The SelectLayerByLocation tool was used to query out the mines that were within a distance of 1.5 kilometers of a rail station. 

Finally, the CopyFeatures tool was scripted to make a feature class for the mines that met all the criteria above. 


Figure 1. Python script used to select mines for network analysis. 


After the python script was successfully completed network analysis could be performed to find the quickest routes from the mines to the rail terminals. 

The network analyst toolbar was added to ArcMap. A streets network was added to the map along with the mines feature class (created from the python script) and the selected Wisconsin rail terminals feature class. In the network analyst toolbar, "New Closest Facility" was chosen to create the trucking routes. The mines were loaded into the analyst as incidents while the rail terminals were loaded as facilities. 

Solving the network produced overlapping routes, which is what is desired, compared to all of the routes combining when they reach a common point.
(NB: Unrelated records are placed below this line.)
(** A body that opens with a user turn keeps that turn in front. *)
Lemma google_loop_head_user (l : list ChatMessage) (c : string) (p : list string) :
  exists rest,
    contents (google_loop (mkGoogleState [mkTurn "user" c] (Some "user") p) l) =
    mkTurn "user" c :: rest.
Proof.
  revert p. induction l as [|m r IH]; intros p; [simpl; eauto|].
  change (google_loop ?st (m :: r)) with (google_loop (google_step st m) r).
  destruct (role m) eqn:R.
  - rewrite google_step_system by exact R. apply IH.
  - rewrite google_step_user by exact R. simpl contents. simpl printed.
    eexists.
    apply (framed_contents [mkTurn "user" c] _
             (google_loop (mkGoogleState [mkTurn "user" (content m)]
                             (Some "user") p) r)).
    apply google_loop_framed. exists (mkTurn "user" (content m)), []. simpl. auto.
  - rewrite google_step_reply by (try exact R; reflexivity).
    simpl contents. simpl printed. eexists.
    apply (framed_contents [mkTurn "user" c] _
             (google_loop (mkGoogleState [mkTurn "model" (content m)]
                             (Some "model") p) r)).
    apply google_loop_framed. exists (mkTurn "model" (content m)), []. simpl. auto.
Qed.

(** C6 (as amended).  When two consecutive assistant messages come right
    after a user message, the Provider C body holds one "model" turn for
    them, placed behind that user turn.  Its text starts with the two
    contents joined by a newline and goes on with a newline and the content
    of every further assistant message that comes before the next user
    message; it is exactly the two contents joined by a newline when the
    pair is at the end of the history or is followed by a user message.  The
    turn after it, if any, is a "user" turn, the one of that next user
    message. *)
Theorem google_consecutive_assistants_merge
    (pre post : list ChatMessage) (u a1 a2 : ChatMessage) :
  role u = user -> role a1 = assistant -> role a2 = assistant ->
  fst (google_format_messages (pre ++ u :: a1 :: a2 :: post)) =
    fst (google_format_messages pre)
    ++ [mkTurn "user" (content u);
        mkTurn "model" (content a1 ++ newline ++ content a2 ++ merged_suffix post)]
    ++ fst (google_format_messages (from_next_user post))
  /\ ((forall m r, post = m :: r -> role m = user) ->
      merged_suffix post = EmptyString)
  /\ (forall t rest,
       fst (google_format_messages (from_next_user post)) = t :: rest ->
       turn_role t = "user").
Proof.
  intros Hu H1 H2. split; [|split].
  - unfold google_format_messages. simpl fst.
    rewrite google_loop_app.
    set (st := google_loop google_initial pre).
    change (google_loop st (u :: a1 :: a2 :: post))
      with (google_loop
              (google_step (google_step (google_step st u) a1) a2) post).
    rewrite (google_step_user st) by exact Hu.
    rewrite (google_step_reply _ a1) by (try exact H1; reflexivity).
    rewrite google_step_merge; try exact H2; try reflexivity.
    + simpl contents. simpl last_role. unfold merge_into_last.
      rewrite update_last_app. simpl turn_role. simpl turn_text.
      rewrite (google_loop_after_model post (contents st ++ [mkTurn "user" (content u)])).
      rewrite <- !app_assoc, !append_assoc. reflexivity.
    + simpl. unfold ends_with_model. now rewrite last_opt_app.
  - intros H. destruct post as [|m r]; [reflexivity|].
    simpl. now rewrite (H m r eq_refl).
  - intros t rest. unfold google_format_messages. simpl fst.
    destruct (from_next_user post) as [|m r] eqn:E; [discriminate|].
    apply from_next_user_head in E.
    change (google_loop google_initial (m :: r))
      with (google_loop (google_step google_initial m) r).
    rewrite google_step_user by exact E.
    unfold google_initial. simpl contents. simpl printed. simpl app.
    destruct (google_loop_head_user r (content m) []) as [rest' ->].
    now intros [= <- _].
Qed.

(** C10.  An assistant message that reaches the loop when [last_role] is not
    "user" and the last emitted turn is not a "model" turn is skipped
    entirely: the request body is the one of the history without that
    message, and the line that announces the skip is printed.  (A history
    that begins with an assistant message is such a case: there [pre] is
    empty.) *)
Theorem google_stray_assistant_skipped
    (pre post : list ChatMessage) (msg : ChatMessage) :
  role msg = assistant ->
  last_role_is (google_loop google_initial pre) "user" = false ->
  ends_with_model (contents (google_loop google_initial pre)) = false ->
  fst (google_format_messages (pre ++ msg :: post)) =
    fst (google_format_messages (pre ++ post))
  /\ In (google_warn_skip msg (last_role (google_loop google_initial pre)))
        (snd (google_format_messages (pre ++ msg :: post)))
.
Proof.
  intros R L E.
  assert (Hcore : core (google_loop google_initial (pre ++ msg :: post)) =
                  core (google_loop google_initial (pre ++ post))).
  { rewrite !google_loop_app.
    change (google_loop ?st (msg :: post)) with (google_loop (google_step st msg) post).
    apply google_loop_core. rewrite google_step_skip by assumption. reflexivity. }
  assert (Hbody : fst (google_format_messages (pre ++ msg :: post)) =
                  fst (google_format_messages (pre ++ post))).
  { unfold google_format_messages. simpl. now inversion Hcore. }
  split; [exact Hbody|].
  - unfold google_format_messages. simpl snd.
    assert (Hin : In (google_warn_skip msg (last_role (google_loop google_initial pre)))
                    (printed (google_loop google_initial (pre ++ msg :: post)))).
    { rewrite google_loop_app.
      change (google_loop ?st (msg :: post)) with (google_loop (google_step st msg) post).
      rewrite google_step_skip by assumption.
      generalize (google_loop google_initial pre). intros st0.
      set (w := google_warn_skip msg (last_role st0)).
      assert (Hk : forall l st, In w (printed st) -> In w (printed (google_loop st l))).
      { induction l as [|m r IH]; intros st H; [exact H|].
        simpl. apply IH. unfold google_step.
        destruct (role m); simpl;
          repeat match goal with
                 | |- context [if ?b then _ else _] => destruct b; simpl
                 end; try apply in_or_app; auto. }
      apply Hk. simpl. apply in_or_app. right. simpl. auto. }
    match goal with
    | |- context [if ?b then _ else _] => destruct b
    end; [apply in_or_app; left|]; exact Hin.
Qed.

(** ** Provider B formatter *)

Lemma anthropic_loop (h : list ChatMessage) (formatted : list Entry)
    (system_prompt : option string) :
  fold_left anthropic_step h (formatted, system_prompt) =
  (formatted ++ map to_entry (filter non_system h),
   match system_prompt with
   | Some _ => system_prompt
   | None => first_system h
   end).
Proof.
  revert formatted system_prompt.
  induction h as [|m r IH]; intros formatted system_prompt.
  - simpl. rewrite app_nil_r. now destruct system_prompt.
  - simpl fold_left. destruct (role m) eqn:R; simpl; rewrite IH;
      unfold first_system, non_system; simpl; rewrite R; simpl.
    + destruct system_prompt; reflexivity.
    + unfold to_entry at 2. rewrite R, <- app_assoc. reflexivity.
    + unfold to_entry at 2. rewrite R, <- app_assoc. reflexivity.
Qed.

Lemma filter_head_find {A : Type} (p : A -> bool) (l : list A) :
  match filter p l with
  | [] => find p l = None
  | x :: _ => find p l = Some x
  end.
Proof.
  induction l as [|a r IH]; [reflexivity|].
  simpl. destruct (p a); [reflexivity|exact IH].
Qed.

(** C7.  When the first message that is not a system message is not a user
    message, or when no message is left once the system messages are
    removed, the Provider B formatter returns its request body all the same
    (the other messages in order, and the first system message as the system
    prompt) and prints the warning; the completion is not rejected but goes
    on to the provider call with that body. *)
Theorem anthropic_first_not_user_flagged (h : list ChatMessage) :
  (forall m, find non_system h = Some m -> role m <> user) ->
  anthropic_format_messages h =
    (mkAnthropicBody (map to_entry (filter non_system h)) (first_system h),
     [anthropic_warning])
  /\ forall c, provider c = Anthropic ->
       get_completion c h =
       (raw_response <-
          call_api c (AnthropicFormatted
                        (mkAnthropicBody (map to_entry (filter non_system h))
                           (first_system h))) ;;
        anthropic_parse_response raw_response).
Proof.
  intros H.
  assert (Hf : anthropic_format_messages h =
               (mkAnthropicBody (map to_entry (filter non_system h)) (first_system h),
                [anthropic_warning])).
  { unfold anthropic_format_messages. rewrite anthropic_loop. simpl app.
    replace (anthropic_anomaly (map to_entry (filter non_system h))) with true;
      [reflexivity|].
    pose proof (filter_head_find non_system h) as Hh.
    destruct (filter non_system h) as [|m r]; [reflexivity|].
    simpl. specialize (H m Hh). destruct (role m); simpl; congruence. }
  split; [exact Hf|].
  intros c Hc. unfold get_completion, format_messages. rewrite Hc, Hf. reflexivity.
Qed.

(** ** Credential resolver *)

Lemma get_api_key_never_raises (k : UserAPIKey) :
  exists v, get_api_key k = Ok v.
Proof.
  unfold get_api_key. destruct (negb _); [eauto|].
  destruct (fernet_decrypt _) as [plain|e]; simpl; [|eauto].
  destruct (bytes_decode plain); simpl; eauto.
Qed.

Lemma get_api_key_for_service_never_raises (db : Database) (u : Z)
    (service : string) :
  exists v, get_api_key_for_service db u service = Ok v.
Proof.
  unfold get_api_key_for_service, user_key_step.
  destruct (UserAPIKey_objects_get db u service) as [k|e]; simpl.
  - destruct (get_api_key_never_raises k) as [v ->]. simpl.
    destruct (truthy v); simpl; [destruct v|]; simpl;
      try destruct (truthy (system_key service)); eauto.
  - unfold try_except, isinstance. simpl.
    destruct (subclass (exn_cls e) DoesNotExist); simpl;
      destruct (truthy (system_key service)); eauto.
Qed.

Lemma key_matches_spec (u : Z) (service : string) (k : UserAPIKey) :
  key_matches u service k = true <-> key_user k = u /\ service_name k = service.
Proof.
  unfold key_matches. rewrite andb_true_iff, Z.eqb_eq, String.eqb_eq. reflexivity.
Qed.

Lemma filter_only_at {A : Type} (p : A -> bool) (l : list A) (i : nat) (x : A) :
  nth_error l i = Some x -> p x = true ->
  (forall j y, nth_error l j = Some y -> p y = true -> j = i) ->
  filter p l = [x].
Proof.
  revert i. induction l as [|a r IH]; intros [|i] Hi Hx Hu; simpl in Hi;
    try discriminate.
  - injection Hi as ->. simpl. rewrite Hx. f_equal.
    assert (Hr : forall y, In y r -> p y = false).
    { intros y Hy. destruct (p y) eqn:Hp; [|reflexivity].
      destruct (In_nth_error _ _ Hy) as [j Hj].
      specialize (Hu (S j) y Hj Hp). discriminate. }
    clear -Hr. induction r as [|b r IH]; simpl; [reflexivity|].
    rewrite (Hr b (or_introl eq_refl)). apply IH.
    intros y Hy. apply Hr. now right.
  - simpl. destruct (p a) eqn:Hp.
    + specialize (Hu 0%nat a eq_refl Hp). discriminate.
    + apply (IH i Hi Hx). intros j y Hj Hy.
      specialize (Hu (S j) y Hj Hy). now injection Hu.
Qed.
This ensures that each route will have its own attributes and have a unique distance for each mine to the terminal. 

Model Builder

Model builder was used to find the distances (in miles) of each route and also to find the estimated cost each county to transport the frac sand. 


In model builder first the "Make Closest Facility Layer" tool was added with input of the streets feature class. The "Add Locations" tool was selected twice to make the mines the incidents layer and the rail terminals as the facilities. Then, the "Solve" tool ran to create the routes. Reference FIGURE to review the process. This produced the same result as above when the routes were solved for from the network analyst toolbar.  

Figure 2. Model builder displaying the creation of routes from the mines to the closest rail terminal.

With the routes created it was necessary to add the routes to the database using the "Select Data" and "Copy Features" tools to produce a routes feature class. In order to determine the distance traveled and cost for each county, the "Intersect" tool was used to combine these features, however, first the routes and counties feature class were projected with UTM Zone 15N.


Figure 3. Model builder showing the projection and the intersection of the routes and counties feature classes.


Since the counties and routes were intersected it was possible to predict the distance traveled in each county and also the estimated cost to transport the sand. The "Summary Statistics", "Add Field", and Calculate Field" tools were used to create a table that included the distance traveled in miles and the cost for each county (Figure 4).  The distance traveled for each county was estimated with the "Calculate Field" tool and assigning the following equation [Shape_Length] * 100 (50 truck loads/year * 2 to account for the round trip) * 0.000621371 (miles in a meter). To estimate the costs for each county the equation was multiplied by 0.022, assuming it is roughly 2.2 cents for each truck per mile to transport the sand.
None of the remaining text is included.